### Material supplied ###

(* ===== verification/ODict.v ===== *)
(** * Python dictionaries

    A [dict] keeps its insertion order: assigning to a key that is present
    updates it in place, assigning to a new key appends it, and
    [next(iter(d))] is the oldest key.  The dedup window, the detection
    engine's threshold windows, the alert throttle and the rate limiter all
    depend on that order (they evict the oldest entry), so a dict is modelled
    as an association list, oldest entry first. *)

From S2P Require Import Prelude.

Abbreviation odict K V := (list (K * V)).

Section odict.
Context {K V : Type} `{EqDecision K}.
Implicit Types (d : odict K V) (k : K) (v : V).

(** [d.get(k)] *)
Fixpoint od_get d k : option V :=
  match d with
  | [] => None
  | (k', v) :: d' => if decide (k = k') then Some v else od_get d' k
  end.

(** [k in d] *)
Definition od_mem d k : bool :=
  match od_get d k with Some _ => true | None => false end.

(** [d[k] = v] *)
Fixpoint od_set d k v : odict K V :=
  match d with
  | [] => [(k, v)]
  | (k', v') :: d' =>
      if decide (k = k') then (k', v) :: d' else (k', v') :: od_set d' k v
  end.

(** [del d[k]] (the callers check membership first) *)
Fixpoint od_del d k : odict K V :=
  match d with
  | [] => []
  | (k', v') :: d' => if decide (k = k') then d' else (k', v') :: od_del d' k
  end.

(** [del d[next(iter(d))]]: drop the oldest entry *)
Definition od_pop_oldest d : result (odict K V) :=
  match d with
  | [] => Raise StopIteration
  | _ :: d' => Ok d'
  end.

Definition od_keys d : list K := d.*1.

(** *** Lookup laws *)

Lemma od_get_set_eq d k v : od_get (od_set d k v) k = Some v.
Proof.
  induction d as [|[k' v'] d IH]; csimpl; [by rewrite decide_True|].
  case_decide; csimpl; [by rewrite decide_True | by rewrite decide_False].
Qed.

Lemma od_get_set_ne d k k' v : k ≠ k' → od_get (od_set d k v) k' = od_get d k'.
Proof.
  intros Hne. induction d as [|[k0 v0] d IH]; csimpl; [by rewrite decide_False|].
  case_decide; simplify_eq/=; case_decide; by simplify_eq/=.
Qed.

Lemma od_get_set d k k' v :
  od_get (od_set d k v) k' = if decide (k = k') then Some v else od_get d k'.
Proof. case_decide; subst; auto using od_get_set_eq, od_get_set_ne. Qed.

Lemma od_get_app d1 d2 k :
  od_get (d1 ++ d2) k = match od_get d1 k with Some v => Some v | None => od_get d2 k end.
Proof. induction d1 as [|[??] ? IH]; csimpl; [done|]. by case_decide. Qed.

Lemma od_get_None d k : od_get d k = None ↔ k ∉ od_keys d.
Proof.
  unfold od_keys. induction d as [|[k' v'] d IH]; csimpl; [set_solver|].
  case_decide; rewrite not_elem_of_cons; naive_solver.
Qed.

Lemma od_get_is_Some d k : is_Some (od_get d k) ↔ k ∈ od_keys d.
Proof.
  rewrite <-not_eq_None_Some, od_get_None.
  split; [apply dec_stable|]. intros Hin Hnin. by apply Hnin.
Qed.

Lemma od_get_elem_of d k v : od_get d k = Some v → (k, v) ∈ d.
Proof.
  induction d as [|[k' v'] d IH]; csimpl; [done|].
  case_decide; simplify_eq; rewrite elem_of_cons; naive_solver.
Qed.

Lemma od_elem_of_get d k v : NoDup (od_keys d) → (k, v) ∈ d → od_get d k = Some v.
Proof.
  unfold od_keys. induction d as [|[k' v'] d IH]; csimpl; [by rewrite elem_of_nil|].
  rewrite NoDup_cons, elem_of_cons. intros [Hnin Hnd] [?|Hin]; simplify_eq.
  - by rewrite decide_True.
  - rewrite decide_False; [auto|]. intros ->. apply Hnin.
    apply list_elem_of_fmap. by exists (k', v).
Qed.

Lemma od_mem_true d k : od_mem d k = true ↔ k ∈ od_keys d.
Proof. unfold od_mem. rewrite <-od_get_is_Some. case_match; naive_solver. Qed.

Lemma od_mem_false d k : od_mem d k = false ↔ k ∉ od_keys d.
Proof. rewrite <-od_mem_true. by destruct (od_mem d k). Qed.

(** *** Order and size *)

Lemma od_set_fresh d k v : k ∉ od_keys d → od_set d k v = d ++ [(k, v)].
Proof.
  unfold od_keys. induction d as [|[k' v'] d IH]; csimpl; [done|].
  rewrite not_elem_of_cons. intros [??]. rewrite decide_False by done.
  by rewrite IH.
Qed.

Lemma od_keys_set_present d k v : k ∈ od_keys d → od_keys (od_set d k v) = od_keys d.
Proof.
  unfold od_keys. induction d as [|[k' v'] d IH]; csimpl; [by rewrite elem_of_nil|].
  rewrite elem_of_cons. case_decide; csimpl; [done|].
  intros [?|?]; [done|]. by rewrite IH.
Qed.

Lemma od_keys_set d k v :
  od_keys (od_set d k v) = if decide (k ∈ od_keys d) then od_keys d else od_keys d ++ [k].
Proof.
  case_decide; [by apply od_keys_set_present|].
  rewrite od_set_fresh by done. unfold od_keys. by rewrite fmap_app.
Qed.

Lemma od_keys_set_elem d k v k' : k' ∈ od_keys (od_set d k v) ↔ k' = k ∨ k' ∈ od_keys d.
Proof. rewrite od_keys_set. case_decide; [naive_solver|]. rewrite elem_of_app. set_solver. Qed.

Lemma od_set_NoDup d k v : NoDup (od_keys d) → NoDup (od_keys (od_set d k v)).
Proof.
  rewrite od_keys_set. case_decide; [done|]. intros Hnd.
  apply NoDup_app; split_and!; [done| |apply NoDup_singleton].
  intros x Hx ?%list_elem_of_singleton. by subst.
Qed.

Lemma od_set_length d k v :
  length (od_set d k v) = length d + (if decide (k ∈ od_keys d) then 0 else 1).
Proof.
  assert (length (od_keys (od_set d k v)) = length (od_set d k v)) as <-
    by apply length_fmap.
  rewrite od_keys_set. unfold od_keys. case_decide; lengths.
Qed.

Lemma od_del_keys_subset d k : ∀ k', k' ∈ od_keys (od_del d k) → k' ∈ od_keys d.
Proof.
  unfold od_keys. induction d as [|[k0 v0] d IH]; csimpl; [done|].
  intros k'. case_decide; csimpl; rewrite !elem_of_cons; naive_solver.
Qed.

Lemma od_del_NoDup d k : NoDup (od_keys d) → NoDup (od_keys (od_del d k)).
Proof.
  unfold od_keys. induction d as [|[k0 v0] d IH]; csimpl; [done|].
  rewrite NoDup_cons. intros [Hnin Hnd]. case_decide; csimpl; [done|].
  apply NoDup_cons. split; [|auto]. intros Hin. apply Hnin.
  by apply (od_del_keys_subset d k).
Qed.

Lemma od_get_del_ne d k k' : k ≠ k' → od_get (od_del d k) k' = od_get d k'.
Proof.
  intros Hne. induction d as [|[k0 v0] d IH]; csimpl; [done|].
  case_decide; simplify_eq/=; case_decide; by simplify_eq.
Qed.

Lemma od_get_del_eq d k : NoDup (od_keys d) → od_get (od_del d k) k = None.
Proof.
  unfold od_keys. induction d as [|[k0 v0] d IH]; csimpl; [done|].
  rewrite NoDup_cons. intros [Hnin Hnd]. case_decide; simplify_eq/=.
  - by apply od_get_None.
  - rewrite decide_False by done. auto.
Qed.

Lemma od_del_length d k : k ∈ od_keys d → S (length (od_del d k)) = length d.
Proof.
  unfold od_keys. induction d as [|[k0 v0] d IH]; csimpl; [by rewrite elem_of_nil|].
  rewrite elem_of_cons. case_decide; csimpl; [done|]. intros [?|?]; [done|].
  by rewrite IH.
Qed.

Lemma od_set_Forall (P : K * V → Prop) d k v : Forall P d → P (k, v) → Forall P (od_set d k v).
Proof.
  induction 1 as [|[k' v'] d Hd Hl IH]; csimpl; intros Hk; [by constructor|].
  case_decide; simplify_eq; constructor; auto.
Qed.

(** Deleting a prefix of distinct keys one by one is dropping the prefix:
    this is how the loops [for key in to_drop: del d[key]] act. *)
Lemma od_del_prefix d1 d2 :
  foldl od_del (d1 ++ d2) (od_keys d1) = d2.
Proof.
  induction d1 as [|[k v] d1 IH]; csimpl; [done|].
  by rewrite decide_True.
Qed.
End odict.

#[export] Hint Resolve od_set_NoDup od_del_NoDup : odict.
#[export] Hint Rewrite @od_get_set_eq : odict.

###

**Activity**
Scan the lines above for "rewrite od_set_fresh by" and for "apply NoDup_app; split_and!;". Repeat exactly the line holding each of them and every line in between.

**Completed task**
  rewrite od_set_fresh by done. unfold od_keys. by rewrite fmap_app.
Qed.

Lemma od_keys_set_elem d k v k' : k' ∈ od_keys (od_set d k v) ↔ k' = k ∨ k' ∈ od_keys d.
Proof. rewrite od_keys_set. case_decide; [naive_solver|]. rewrite elem_of_app. set_solver. Qed.

Lemma od_set_NoDup d k v : NoDup (od_keys d) → NoDup (od_keys (od_set d k v)).
Proof.
  rewrite od_keys_set. case_decide; [done|]. intros Hnd.
  apply NoDup_app; split_and!; [done| |apply NoDup_singleton].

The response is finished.